Apple Will Take 76 Percent of App Market Revenues This Year
Mobile apps are fast becoming big business, generating a remarkable amount of revenue for something that’s only been around a short while. In 2009, combined revenues for the Big Four app stores–Apple’s App Store, Google’s Android Market, Nokia’s Ovi Store and Research In Motion’s BlackBerry App World–were about $830.6 million, according to IHS iSuppli. By 2010, they’d risen to $2.1 billion. And by the end of 2011, they’re expected to hit $3.8 billion.
If that growth trend continues they’ll balloon to $8.3 billion by 2014.
Great news for all four companies, and one in particular: Apple, whose App Store iSuppli projects will claim a gargantuan 76 percent share of the total market. The research outfit figures revenues for iPhone, iPod touch, and iPad apps will spike to $2.91 billion in 2011, up 63.4 percent from $1.78 billion in 2010.
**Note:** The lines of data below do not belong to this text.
Notation "'let!' x ':=' m 'in' k" := (bind m (λ x, k))
  (at level 10, x name, m at level 100, k at level 200, only parsing).
Notation "'do!' m 'in' k" := (bind m (λ _, k))
  (at level 10, m at level 100, k at level 200, only parsing).

Definition await {A} (r : Reply A) : M A :=
  match r with
  | Ok a => ret a
  | Err e => throw e
  end.

(** The state a computation leaves behind. *)
Definition exec {A} (m : M A) (s : State) : State := snd (m s).

(** ** The record store (lines 86-97) *)

Definition getExtension (id : string) (s : State) : option VSXExtension :=
  extensions s !! id.

Definition setExtension (id : string) : M VSXExtension := λ s,
  match extensions s !! id with
  | Some extension => (Returned extension, s)
  | None =>
      let extension := extensionFactory id in
      (Returned extension, set_extensions (<[id := extension]> (extensions s)) s)
  end.

(** [extension.update(d)] where [extension] is the object that the store
    holds under [id].  The source mutates that object in place, and no entry
    of [extensions] is ever replaced or deleted, so every reference obtained
    from [setExtension(id)] or [getExtension(id)] is the entry under [id]. *)
Definition update_at (id : string) (d : gmap string Value) : M unit :=
  modify (λ s, set_extensions (alter (update d) id (extensions s)) s).

(** [this.setExtension(id).update(d)] *)
Definition upsert (id : string) (d : gmap string Value) : M VSXExtension :=
  let! extension := setExtension id in
  do! update_at id d in
  ret (update d extension).

(** The effect of [setExtension] and of [upsert] on the store alone. *)
Definition store_ensure (id : string) (m : gmap string VSXExtension)
  : gmap string VSXExtension :=
  match m !! id with
  | Some _ => m
  | None => <[id := extensionFactory id]> m
  end.

Definition store_upsert (id : string) (d : gmap string Value)
    (m : gmap string VSXExtension) : gmap string VSXExtension :=
  alter (update d) id (store_ensure id m).

(** ** Emitters, console, tokens *)

Definition onDidChangeEmitter_fire : M unit :=
  modify (λ s, set_fired (fired s ++ [DidChange]) s).

Definition console_error (msg : string) (e : Exn) : M unit :=
  modify (λ s, set_console (console s ++ [(msg, e)]) s).

(** Modelled from the spec: [CancellationTokenSource] and
    [CancellationToken] (@theia/core) are not among the sources.  A token is
    the token of a source, or [CancellationToken.None], which is never
    cancelled; cancelling a source marks its token for good. *)
Definition isCancellationRequested (token : option nat) (s : State) : bool :=
  match token with
  | Some t => bool_decide (t ∈ cancelled s)
  | None => false
  end.

(** [this.searchCancellationTokenSource.cancel()] *)
Definition searchCancellationTokenSource_cancel : M unit :=
  modify (λ s, set_tokens (searchCancellationTokenSource s)
                 ({[searchCancellationTokenSource s]} ∪ cancelled s) (fresh s) s).

(** [this.searchCancellationTokenSource = new CancellationTokenSource()] *)
Definition searchCancellationTokenSource_new : M unit :=
  modify (λ s, set_tokens (fresh s) (cancelled s) (S (fresh s)) s).

Definition suspend (k : Suspended) : M unit :=
  modify (λ s, set_suspended (suspended s ++ [k]) s).

Definition settle (x : Settlement) (s : State) : State :=
  set_settled (settled s ++ [x]) s.

(** ** [doChange] (lines 99-113)

    Modelled from the spec: [ProgressService.withProgress] (@theia/core) is
    not among the sources.  It runs the callback it is handed, at a time of
    its choosing, and passes on its result or its exception.

    The callback checks the token, awaits the task, checks the token again
    and fires the change event.  The first check is [doChange_enter], the
    part after [await task()] is [doChange_exit].  The continuation of
    [await task()] runs in the turn in which the task finishes (only
    timers, host events and replies of collaborators start a turn), so the
    last segment of a task and [doChange_exit] form one segment. *)
Definition doChange_enter (token : option nat) : M bool :=
  gets (λ s, negb (isCancellationRequested token s)).

Definition doChange_exit {A} (token : option nat) (result : A) : M (option A) :=
  let! c := gets (isCancellationRequested token) in
  if (c : bool) then ret None
  else do! onDidChangeEmitter_fire in ret (Some result).

(** ** The search cycle (lines 115-135) *)

(** The quiescence window handed to [debounce]. *)
Definition wait : nat := 150.
Arguments wait : simpl never.

(** Modelled from the spec: [debounce] is the third-party p-debounce.  A
    call of the debounced function restarts the window; the wrapped function
    runs once the window has elapsed with no further call. *)
Definition updateSearchResult : M unit :=
  modify (set_timer (Some wait)).

(** [doUpdateSearchResult(param, token)] up to the hand-over of the
    [doChange] callback to [withProgress]. *)
Definition doUpdateSearchResult (param : string) (token : nat) : M unit :=
  do! modify (λ s, set_cycles (cycles s ++ [(param, token)]) s) in
  suspend (ProgressSearch param token).

(** The function wrapped by [debounce] (lines 117-119). *)
Definition updateSearchResult_body : M unit :=
  do! searchCancellationTokenSource_cancel in
  do! searchCancellationTokenSource_new in
  let! query := gets _query in
  let! token := gets searchCancellationTokenSource in
  doUpdateSearchResult query token.

(** The [doChange] callback of a search cycle starts: line 103, then the
    task up to [await this.api.search(param)]. *)
Definition search_begin (param : string) (token : nat) (s : State) : State :=
  if isCancellationRequested (Some token) s
  then settle (Fulfilled (OpSearch token) None) s
  else exec (suspend (AwaitSearch param token)) s.

(** The loop of lines 128-132. *)
Fixpoint search_loop (result : list VSXSearchEntry) (searchResult : list string)
  : M (list string) :=
  match result with
  | [] => ret searchResult
  | data :: rest =>
      let id := entry_id data in
      let! _ := upsert id (entry_data data) in
      search_loop rest (Set_add id searchResult)
  end.

(** The task of [doUpdateSearchResult] from line 123 on, once
    [api.search] has settled with [r]. *)
Definition search_task (token : nat) (r : Reply (list VSXSearchEntry)) : M unit :=
  let! result := await r in
  let! c := gets (isCancellationRequested (Some token)) in
  if (c : bool) then ret tt
  else
    let! searchResult := search_loop result [] in
    modify (set_searchResult searchResult).

(** The rest of the search cycle: the task, then lines 107-111. *)
Definition search_resume (token : nat) (r : Reply (list VSXSearchEntry))
  : M (option unit) :=
  let! result := search_task token r in
  doChange_exit (Some token) result.

(** ** The query property (lines 59-69) *)

(** [onDidChangeQueryEmitter.fire(q)]: the event is delivered, and the
    listener that [init] registered calls [updateSearchResult]. *)
Definition onDidChangeQueryEmitter_fire (q : string) : M unit :=
  do! modify (λ s, set_fired (fired s ++ [DidChangeQuery q]) s) in
  updateSearchResult.

Definition query_set (query : string) : M unit :=
  let! current := gets _query in
  if bool_decide (current = query) then ret tt
  else
    do! modify (set_query query) in
    let! q := gets _query in
    onDidChangeQueryEmitter_fire q.

(** ** [refresh] (lines 194-211) *)

(** [refresh(id)] up to [await this.api.getExtension(id)], as called by
    [updateInstalled]. *)
Definition refresh_call (id : string) : M unit :=
  suspend (AwaitRefresh id).

(** [refresh(id)] once [api.getExtension(id)] has settled with [r]. *)
Definition refresh_resume (id : string) (r : Reply (gmap string Value))
  : M (option VSXExtension) :=
  try_catch
    (let! data := await r in
     let! extension := upsert id data in
     ret (Some extension))
    (λ e,
       if isNotFound e then
         let! extension := gets (getExtension id) in
         match extension with
         | Some ext => if installed ext then ret (Some ext) else ret None
         | None => ret None
         end
       else
         do! console_error ("[" +:+ id +:+ "]: failed to refresh, reason:") e in
         ret None).

(** ** [updateInstalled] (lines 138-158) *)

(** The loop of lines 143-151. *)
Fixpoint updateInstalled_plugins (ps : list Plugin) (installed : list string)
  : M (list string) :=
  match ps with
  | [] => ret installed
  | plugin :: rest =>
      if bool_decide (model_engine_type plugin = "vscode") then
        let id := model_id plugin in
        do! modify (λ s, set_installed (Set_delete id (_installed s)) s) in
        let! extension := setExtension id in
        let installed' := Set_add (ext_id extension) installed in
        do! refresh_call id in
        updateInstalled_plugins rest installed'
      else updateInstalled_plugins rest installed
  end.

(** The loop of lines 152-154. *)
Fixpoint refresh_each (ids : list string) : M unit :=
  match ids with
  | [] => ret tt
  | id :: rest => do! refresh_call id in refresh_each rest
  end.

(** The task of [updateInstalled].  [Promise.all(refreshing)] is not
    awaited, so the task does not suspend. *)
Definition updateInstalled_task : M unit :=
  let! plugins := gets plugins in
  let! installed := updateInstalled_plugins plugins [] in
  let! previous := gets _installed in
  do! refresh_each previous in
  modify (set_installed installed).

(** The [doChange] callback of [updateInstalled], run by [withProgress]. *)
Definition updateInstalled_run : M (option unit) :=
  let! go := doChange_enter None in
  if (go : bool) then
    let! result := updateInstalled_task in
    doChange_exit None result
  else ret None.

(** ** [resolve] (lines 160-179) *)

(** The task of [resolve] from line 162 on, once the [api.getExtension]
    call of its [refresh] has settled with [r]: either the task goes on to
    await the readme, or it returns the record. *)
Definition resolve_refreshed (id : string) (r : Reply (gmap string Value))
  : M (Suspended + VSXExtension) :=
  let! extension := refresh_resume id r in
  match extension with
  | None => throw (Error ("Failed to resolve " +:+ id +:+ " extension."))
  | Some ext =>
      match readmeUrl ext with
      | Some url => ret (inl (AwaitReadme id url))
      | None => ret (inr ext)
      end
  end.

(** Options of [new showdown.Converter(...)] (lines 182-186). *)
Record ConverterOptions := mkConverterOptions {
  noHeaderId : bool;
  strikethrough : bool;
  headerLevelStart : nat
}.

(** The markdown pipeline: showdown's [makeHtml], [sanitize-html] and its
    default tag allow-list.  Both are third-party; both calls may throw. *)
Record MarkdownPipeline := mkMarkdownPipeline {
  makeHtml : ConverterOptions → string → Reply string;
  sanitize : string → list string → Reply string;
  sanitize_defaults_allowedTags : list string
}.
And they’ll rise even higher in the years that follow, as Apple is expected to retain a 60 percent market share by 2014, despite the best efforts of its rivals. Which is not to say those rivals won’t meet with some success. Google’s Android Market, for example, is expected to post dramatic growth this year, a 295.4 percent spike that will drive its revenues to $425.36 million.
And RIM and Nokia?
Well, they’ll do okay, though not nearly as well as the market leaders. Says iSuppli, “Both the RIM and Nokia app stores will continue over the next few years to be relegated to the two lower positions as Apple and Google remain the dominant players.”